Validating Superficial Radiotherapy Dosimetry: Beyond Manual Dose Calculations
Abstract
Purpose
To provide guidance regarding the selection of superficial kilovoltage (kV) photon radiotherapy as a treatment option for skin cancer patients, by developing a programme of Monte Carlo dose calculations and 3D-printed verification phantom production.
Methods
Patient dose calculation models were created using patient CT imaging or by combining patient 3D optical surface scanning with registered CT scans from a library of pre-existing images, to obtain an accurate indication of surface geometry in combination with an approximate indication of the locations of underlying bones and air cavities.
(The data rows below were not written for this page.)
Definition report_count (d : PayDB) (id : string) : nat :=
  length (filter (λ r, reports_on id r = true) (outbox_rows (pay_outbox d))).
Definition claim_count (L : list claim) (id : string) : nat :=
  length (filter (λ h : claim, h.1 = id) L).

Definition status_is (d : PayDB) (id s : string) : Prop :=
  ∃ t, transactions d !! id = Some t ∧ tx_Status t = s.

(** What a refund request may be made for. *)
Definition refund_for (r : RefundRequest) (t : Transaction) : Prop :=
  rf_AmountRupiah r = tx_AmountRupiah t ∧ rf_BookingID r = tx_BookingID t ∧
  ((rf_IdempotencyKey r = "late-payment:" +:+ tx_ID t ∧ tx_Status t = "expired") ∨
   (rf_IdempotencyKey r = "event-cancelled:" +:+ tx_ID t ∧ tx_Status t = "completed")).

Record pay_inv (d : PayDB) (L : list claim) : Prop := {
  pi_txn k t : transactions d !! k = Some t → tx_ID t = k ∧ txn_check t = true;
  pi_booking k1 k2 t1 t2 : transactions d !! k1 = Some t1 → transactions d !! k2 = Some t2 →
    tx_BookingID t1 = tx_BookingID t2 → k1 = k2;
  pi_once id : (report_count d id + claim_count L id ≤ 1)%nat;
  pi_reports r id s : r ∈ outbox_rows (pay_outbox d) → reports (ob_Payload r) = Some (id, s) →
    ∃ t, transactions d !! id = Some t ∧ tx_Status t = s ∧
      report_booking (ob_Payload r) = tx_BookingID t;
  pi_claims id s : (id, s) ∈ L → terminal s ∧ status_is d id s;
  pi_refunds k r : refund_requests d !! k = Some r →
    ∃ t, transactions d !! rf_TransactionID r = Some t ∧ refund_for r t;
  pi_refund_keys k1 k2 r1 r2 : refund_requests d !! k1 = Some r1 →
    refund_requests d !! k2 = Some r2 → rf_IdempotencyKey r1 = rf_IdempotencyKey r2 → k1 = k2;
}.

#[export] Instance pay_inv_perm d : Proper ((≡ₚ) ==> iff) (pay_inv d).
Proof.
  assert (∀ L L', L ≡ₚ L' → pay_inv d L → pay_inv d L') as Himp.
  { intros L L' HL []. split; try done.
    - intros id. specialize (pi_once0 id). unfold claim_count in *. by rewrite <- HL.
    - intros id s Hin. rewrite <- HL in Hin. auto. }
  intros L L' HL. split; [by apply Himp|]. apply Himp. by symmetry.
Qed.

Lemma pay_inv_drop d h L : pay_inv d (h :: L) → pay_inv d L.
Proof.
  intros []. split; try done.
  - intros id. specialize (pi_once0 id). unfold claim_count in *. rewrite filter_cons in pi_once0.
    case_decide; cbn in pi_once0; lia.
  - intros id s Hin. apply pi_claims0. by right.
Qed.

(** ** Statements *)

Lemma txn_fixed_eq t t' :
  txn_fixed t' = txn_fixed t →
  tx_ID t' = tx_ID t ∧ tx_BookingID t' = tx_BookingID t ∧ tx_AmountRupiah t' = tx_AmountRupiah t.
Proof. unfold txn_fixed. intros Hf. by injection Hf. Qed.

Lemma reports_terminal p id s : reports p = Some (id, s) → terminal s.
Proof. unfold reports, terminal. destruct p; intros; simplify_eq; auto. Qed.

Lemma refund_terminal r t : refund_for r t → terminal (tx_Status t).
Proof. unfold terminal. intros (_ & _ & [[_ ?]|[_ ?]]); auto. Qed.

Lemma refund_for_later r t t' :
  txn_fixed t' = txn_fixed t → tx_Status t' = tx_Status t → refund_for r t → refund_for r t'.
Proof. intros (H1 & H2 & H3)%txn_fixed_eq Hs. unfold refund_for. by rewrite H1, H2, H3, Hs. Qed.

(** A row rewritten to a later state that keeps a terminal status. *)
Lemma pay_inv_update d L id t t' :
  pay_inv d L → transactions d !! id = Some t → txn_fixed t' = txn_fixed t →
  txn_check t' = true → (terminal (tx_Status t) → tx_Status t' = tx_Status t) →
  pay_inv (set_transactions (<[id := t']> (transactions d)) d) L.
Proof.
  intros HI Ht Hfix Hck Hterm. pose proof HI as [].
  destruct (txn_fixed_eq _ _ Hfix) as (Hid & Hbk & _).
  assert (∀ k u, transactions d !! k = Some u → terminal (tx_Status u) →
    ∃ u', <[id := t']> (transactions d) !! k = Some u' ∧ tx_Status u' = tx_Status u ∧
      txn_fixed u' = txn_fixed u) as Hkeep.
  { intros k u Hu Hs. destruct (decide (id = k)) as [<-|Hne].
    - exists t'. rewrite lookup_insert_eq. assert (u = t) as -> by congruence. auto.
    - exists u. by rewrite lookup_insert_ne. }
  split; cbn; try done.
  - intros k u [[<- <-]|[Hne Hu]]%lookup_insert_Some; [|by apply pi_txn0].
    destruct (pi_txn0 _ _ Ht) as [<- _]. done.
  - intros k1 k2 t1 t2. rewrite !lookup_insert_Some.
    intros [[<- <-]|[Hn1 H1]] [[<- <-]|[Hn2 H2]] Hb; [done| | |by eapply pi_booking0].
    + eapply (pi_booking0 id k2 t t2); [done|done|congruence].
    + eapply (pi_booking0 k1 id t1 t); [done|done|congruence].
  - intros r rid s Hr Hrep. destruct (pi_reports0 r rid s Hr Hrep) as (u & Hu & Hs & Hb).
    destruct (Hkeep rid u Hu) as (u' & Hu' & Hs' & Hf);
      [rewrite Hs; by eapply reports_terminal|].
    destruct (txn_fixed_eq _ _ Hf) as (_ & Hb' & _). exists u'. split_and!; [done|congruence..].
  - intros rid s Hin. destruct (pi_claims0 rid s Hin) as [Hts (u & Hu & Hs)]. split; [done|].
    destruct (Hkeep rid u Hu) as (u' & Hu' & Hs' & _); [by rewrite Hs|].
    exists u'. split; [done|congruence].
  - intros k r Hr. destruct (pi_refunds0 k r Hr) as (u & Hu & Hrf).
    destruct (Hkeep _ u Hu) as (u' & Hu' & Hs' & Hf); [by eapply refund_terminal|].
    exists u'. split; [done|by eapply refund_for_later].
Qed.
A commissioned model of the WOmed T300 kV unit was used to perform EGSnrc Monte Carlo dose calculations with treatment geometries defined using the OrthoPlan user code (Nikandrov et al., doi: 10.1002/acm2.13832). Physical patient models were 3D-printed to enable film measurements to be performed in and around treatment areas.
Results
Fifteen sample cases have now been calculated with full Monte Carlo simulations of patient anatomy and treatment geometries, with three calculations so far validated using film in patient-specific 3D-printed measurement phantoms. For example, a 20% decrease in dose from the treated side of the nose to the contralateral side of the nose was retrospectively calculated with Monte Carlo and measured with film, for one case where a simple manual calculation had predicted a 34% decrease in dose and yet an anomalous skin reaction had been observed. Where available, the superficial dose calculations were also compared with corresponding VMAT treatment plans, for use as a familiarisation tool for radiation oncologists considering kV therapy as a treatment option.
Conclusion
The simulation of superficial dose distributions has allowed the production of an educational handbook as a reference for radiation oncologists, when considering which modality to use for treatments.